TASK GOAL: Copy out every record that follows, word for word.

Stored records

Lemma update_seen (key : Z) s ch (f : mpxy_channel -> mpxy_channel) :
  ids_sorted (mx_channels s) -> ch ∈ mx_channels s -> channel_visible key ch = false -> (forall c, channel_visible key (f c) = channel_visible key c) ->
  filter (seen key) (mx_channels (channel_update s (ch_id ch) f)) = filter (seen key) (mx_channels s).
Proof.
  intros Hs Hin Hh Hv. unfold channel_update. change (mx_channels (s <| mx_channels := ?l |>)) with l.
  rewrite (update_filter (channel_visible key) true) by done.
  rewrite <- (list_fmap_id (filter (seen key) (mx_channels s))) at 2. apply list_fmap_ext. intros i c Hc.
  apply list_elem_of_lookup_2, list_elem_of_filter in Hc as [Hvis Hc].
  destruct (Z.eqb_spec (ch_id c) (ch_id ch)) as [E|]; [|done].
  by rewrite (sorted_unique _ c ch Hs Hc Hin E), Hh in Hvis.
Qed.

Lemma due_one_restrict (key : Z) (a s : mpxy St) (id : Z) :
  ids_sorted (mx_channels s) -> quiet a = quiet (restrict key s) -> quiet (due_one a id) = quiet (restrict key (due_one s id)).
Proof.
  intros Hs E. destruct (quiet_eq _ _ E) as (Ec & Em & Eo & Esh & En).
  change (mx_channels (restrict key s)) with (filter (seen key) (mx_channels s)) in Ec.
  unfold due_one. rewrite Ec, find_filter by done. destruct (List.find _ (mx_channels s)) as [ch|] eqn:Ef; [|done].
  apply find_some in Ef as [Hin _]. apply list_elem_of_In in Hin. unfold mpxy_channel_events_due.
  destruct (channel_visible key ch) eqn:Ev; destruct (negb _); try done.
  - destruct a as [la sha na ia ma oa], s as [l sh n i m o]. cbn in *. subst. unfold quiet, restrict, channel_update, field_update. cbn.
    f_equal. by rewrite (update_filter (channel_visible key) true).
  - pose proof (update_seen key s ch (fun c => c <| ch_events_due := true |>) Hs Hin Ev ltac:(done)) as Eu.
    destruct a as [la sha na ia ma oa], s as [l sh n i m o]. cbn in *. subst.
    unfold quiet, restrict, channel_update, field_update in *. cbn in *. f_equal. by rewrite Eu.
Qed.

Lemma ids_marked (P : Z -> bool) (l : list mpxy_channel) : ids (mark_due P <$> l) = ids l.
Proof. unfold ids. rewrite <- list_fmap_compose. apply list_fmap_ext. intros i c _. unfold compose, mark_due. by destruct (P _). Qed.

Lemma protocol_due_restrict (key : Z) (a s : mpxy St) (due : list Z) :
  ids_sorted (mx_channels s) -> quiet a = quiet (restrict key s) ->
  quiet (protocol_due a due) = quiet (restrict key (protocol_due s due)).
Proof.
  unfold protocol_due. revert a s. induction due as [|id due IH]; intros a s Hs E; [done|]. cbn [foldl]. apply IH.
  - destruct (due_one_spec s id) as (P & d & ->). change (ids_sorted (mark_due P <$> mx_channels s)). unfold ids_sorted. by rewrite ids_marked.
  - by apply due_one_restrict.
Qed.

Lemma quiet_mem (a b : mpxy St) (m : bytes_mem) : quiet a = quiet b -> quiet (a <| mx_mem := m |>) = quiet (b <| mx_mem := m |>).
Proof. destruct a, b. unfold quiet, field_update. cbn. by intros [= -> -> -> -> ->]. Qed.

Lemma call_restrict (self key : Z) (c : mpxy_call) s :
  ids_sorted (mx_channels s) ->
  (do_call self key c (restrict key s)).1 = (do_call self key c s).1 /\
  quiet (do_call self key c (restrict key s)).2 = quiet (restrict key (do_call self key c s).2).
Proof.
  intros Hs. assert (this_shmem self (restrict key s) = this_shmem self s) as Esh by done.
  assert (forall id, channel_of key (restrict key s) id = channel_of key s id) as Ech
    by (intros id; unfold channel_of; by rewrite find_restrict).
  destruct c as [start|id base count|id base count|id msg len want|id]; cbn [do_call].
  - unfold mpxy_get_channel_ids. rewrite Esh. destruct (this_shmem self s) as [mem|]; [|done].
    change (mx_channels (restrict key s)) with (filter (seen key) (mx_channels s)). rewrite filter_seen_twice, ids_loop_filter.
    change (mx_mem (restrict key s)) with (mx_mem s). destruct (_ || _); [done|]. by destruct (ids_loop _ _ _ _ _ _).
  - unfold mpxy_read_attributes. rewrite Esh, attr_range_restrict by done. destruct (this_shmem self s) as [mem|]; [|done].
    destruct (attr_range_check key s id base count) as [|[ch prot]]; [done|].
    rewrite read_loop_restrict. by destruct (read_loop _ _ _ _ _ _ _).
  - unfold mpxy_write_attributes, stage_attributes. rewrite Esh, attr_range_restrict by done. destruct (this_shmem self s) as [mem|]; [|done].
    destruct (attr_range_check key s id base count) as [|[ch prot]]; [done|].
    destruct prot; [rewrite prot_write_restrict; by destruct (prot_write_loop _ _ _ _ _ _)|].
    change (mx_mem (restrict key s)) with (mx_mem s). destruct (stage_loop _ _ _ _ _ _) as [rc staged].
    destruct (truth rc); [done|]. destruct (negb _); [done|]. cbn [fst snd]. split; [done|]. f_equal.
    unfold restrict, channel_update. change (mx_channels (s <| mx_channels := ?l |>)) with l.
    rewrite (update_filter (channel_visible key) true) by done. done.
  - unfold mpxy_send_message. rewrite Esh, Ech. destruct (this_shmem self s) as [mem|]; [|done].
    destruct (channel_of key s id) as [ch|]; [|done]. destruct (_ || _); [done|]. destruct (_ || _); [done|].
    change (mx_mem (restrict key s)) with (mx_mem s). change (mx_ops (restrict key s)) with (mx_ops s).
    destruct (op_send _ _ _ _ _ _) as [[[[rc buf] rl] due] o].
    assert (quiet (protocol_due ((restrict key s) <| mx_ops := o |>) due) = quiet (restrict key (protocol_due (s <| mx_ops := o |>) due))) as E
      by (by apply protocol_due_restrict).
    rewrite !protocol_due_mem. destruct (_ && _); [|done]. destruct (_ <? _); [done|]. split; [done|]. exact (quiet_mem _ _ _ E).
  - unfold mpxy_get_notifications. rewrite Esh, Ech. destruct (this_shmem self s) as [mem|]; [|done].
    destruct (channel_of key s id) as [ch|]; [|done]. destruct (negb _); [done|].
    change (mx_mem (restrict key s)) with (mx_mem s). change (mx_ops (restrict key s)) with (mx_ops s).
    destruct (op_get_events _ _ _) as [[[[rc buf] ev] due] o]. set (m := set_bytes _ _ _).
    assert (quiet (protocol_due ((restrict key s) <| mx_ops := o |> <| mx_mem := m |>) due) =
      quiet (restrict key (protocol_due (s <| mx_ops := o |> <| mx_mem := m |>) due))) as E by (by apply protocol_due_restrict).
    destruct (truth rc); [done|]. split; [done|]. exact (quiet_mem _ _ _ E).
Qed.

SOLUTION TO THIS EXERCISE:
Lemma update_seen (key : Z) s ch (f : mpxy_channel -> mpxy_channel) :
  ids_sorted (mx_channels s) -> ch ∈ mx_channels s -> channel_visible key ch = false -> (forall c, channel_visible key (f c) = channel_visible key c) ->
  filter (seen key) (mx_channels (channel_update s (ch_id ch) f)) = filter (seen key) (mx_channels s).
Proof.
  intros Hs Hin Hh Hv. unfold channel_update. change (mx_channels (s <| mx_channels := ?l |>)) with l.
  rewrite (update_filter (channel_visible key) true) by done.
  rewrite <- (list_fmap_id (filter (seen key) (mx_channels s))) at 2. apply list_fmap_ext. intros i c Hc.
  apply list_elem_of_lookup_2, list_elem_of_filter in Hc as [Hvis Hc].
  destruct (Z.eqb_spec (ch_id c) (ch_id ch)) as [E|]; [|done].
  by rewrite (sorted_unique _ c ch Hs Hc Hin E), Hh in Hvis.
Qed.

Lemma due_one_restrict (key : Z) (a s : mpxy St) (id : Z) :
  ids_sorted (mx_channels s) -> quiet a = quiet (restrict key s) -> quiet (due_one a id) = quiet (restrict key (due_one s id)).
Proof.
  intros Hs E. destruct (quiet_eq _ _ E) as (Ec & Em & Eo & Esh & En).
  change (mx_channels (restrict key s)) with (filter (seen key) (mx_channels s)) in Ec.
  unfold due_one. rewrite Ec, find_filter by done. destruct (List.find _ (mx_channels s)) as [ch|] eqn:Ef; [|done].
  apply find_some in Ef as [Hin _]. apply list_elem_of_In in Hin. unfold mpxy_channel_events_due.
  destruct (channel_visible key ch) eqn:Ev; destruct (negb _); try done.
  - destruct a as [la sha na ia ma oa], s as [l sh n i m o]. cbn in *. subst. unfold quiet, restrict, channel_update, field_update. cbn.
    f_equal. by rewrite (update_filter (channel_visible key) true).
  - pose proof (update_seen key s ch (fun c => c <| ch_events_due := true |>) Hs Hin Ev ltac:(done)) as Eu.
    destruct a as [la sha na ia ma oa], s as [l sh n i m o]. cbn in *. subst.
    unfold quiet, restrict, channel_update, field_update in *. cbn in *. f_equal. by rewrite Eu.
Qed.

Lemma ids_marked (P : Z -> bool) (l : list mpxy_channel) : ids (mark_due P <$> l) = ids l.
Proof. unfold ids. rewrite <- list_fmap_compose. apply list_fmap_ext. intros i c _. unfold compose, mark_due. by destruct (P _). Qed.

Lemma protocol_due_restrict (key : Z) (a s : mpxy St) (due : list Z) :
  ids_sorted (mx_channels s) -> quiet a = quiet (restrict key s) ->
  quiet (protocol_due a due) = quiet (restrict key (protocol_due s due)).
Proof.
  unfold protocol_due. revert a s. induction due as [|id due IH]; intros a s Hs E; [done|]. cbn [foldl]. apply IH.
  - destruct (due_one_spec s id) as (P & d & ->). change (ids_sorted (mark_due P <$> mx_channels s)). unfold ids_sorted. by rewrite ids_marked.
  - by apply due_one_restrict.
Qed.

Lemma quiet_mem (a b : mpxy St) (m : bytes_mem) : quiet a = quiet b -> quiet (a <| mx_mem := m |>) = quiet (b <| mx_mem := m |>).
Proof. destruct a, b. unfold quiet, field_update. cbn. by intros [= -> -> -> -> ->]. Qed.

Lemma call_restrict (self key : Z) (c : mpxy_call) s :
  ids_sorted (mx_channels s) ->
  (do_call self key c (restrict key s)).1 = (do_call self key c s).1 /\
  quiet (do_call self key c (restrict key s)).2 = quiet (restrict key (do_call self key c s).2).
Proof.
  intros Hs. assert (this_shmem self (restrict key s) = this_shmem self s) as Esh by done.
  assert (forall id, channel_of key (restrict key s) id = channel_of key s id) as Ech
    by (intros id; unfold channel_of; by rewrite find_restrict).
  destruct c as [start|id base count|id base count|id msg len want|id]; cbn [do_call].
  - unfold mpxy_get_channel_ids. rewrite Esh. destruct (this_shmem self s) as [mem|]; [|done].
    change (mx_channels (restrict key s)) with (filter (seen key) (mx_channels s)). rewrite filter_seen_twice, ids_loop_filter.
    change (mx_mem (restrict key s)) with (mx_mem s). destruct (_ || _); [done|]. by destruct (ids_loop _ _ _ _ _ _).
  - unfold mpxy_read_attributes. rewrite Esh, attr_range_restrict by done. destruct (this_shmem self s) as [mem|]; [|done].
    destruct (attr_range_check key s id base count) as [|[ch prot]]; [done|].
    rewrite read_loop_restrict. by destruct (read_loop _ _ _ _ _ _ _).
  - unfold mpxy_write_attributes, stage_attributes. rewrite Esh, attr_range_restrict by done. destruct (this_shmem self s) as [mem|]; [|done].
    destruct (attr_range_check key s id base count) as [|[ch prot]]; [done|].
    destruct prot; [rewrite prot_write_restrict; by destruct (prot_write_loop _ _ _ _ _ _)|].
    change (mx_mem (restrict key s)) with (mx_mem s). destruct (stage_loop _ _ _ _ _ _) as [rc staged].
    destruct (truth rc); [done|]. destruct (negb _); [done|]. cbn [fst snd]. split; [done|]. f_equal.
    unfold restrict, channel_update. change (mx_channels (s <| mx_channels := ?l |>)) with l.
    rewrite (update_filter (channel_visible key) true) by done. done.
  - unfold mpxy_send_message. rewrite Esh, Ech. destruct (this_shmem self s) as [mem|]; [|done].
    destruct (channel_of key s id) as [ch|]; [|done]. destruct (_ || _); [done|]. destruct (_ || _); [done|].
    change (mx_mem (restrict key s)) with (mx_mem s). change (mx_ops (restrict key s)) with (mx_ops s).
    destruct (op_send _ _ _ _ _ _) as [[[[rc buf] rl] due] o].
    assert (quiet (protocol_due ((restrict key s) <| mx_ops := o |>) due) = quiet (restrict key (protocol_due (s <| mx_ops := o |>) due))) as E
      by (by apply protocol_due_restrict).
    rewrite !protocol_due_mem. destruct (_ && _); [|done]. destruct (_ <? _); [done|]. split; [done|]. exact (quiet_mem _ _ _ E).
  - unfold mpxy_get_notifications. rewrite Esh, Ech. destruct (this_shmem self s) as [mem|]; [|done].
    destruct (channel_of key s id) as [ch|]; [|done]. destruct (negb _); [done|].
    change (mx_mem (restrict key s)) with (mx_mem s). change (mx_ops (restrict key s)) with (mx_ops s).
    destruct (op_get_events _ _ _) as [[[[rc buf] ev] due] o]. set (m := set_bytes _ _ _).
    assert (quiet (protocol_due ((restrict key s) <| mx_ops := o |> <| mx_mem := m |>) due) =
      quiet (restrict key (protocol_due (s <| mx_ops := o |> <| mx_mem := m |>) due))) as E by (by apply protocol_due_restrict).
    destruct (truth rc); [done|]. split; [done|]. exact (quiet_mem _ _ _ E).
Qed.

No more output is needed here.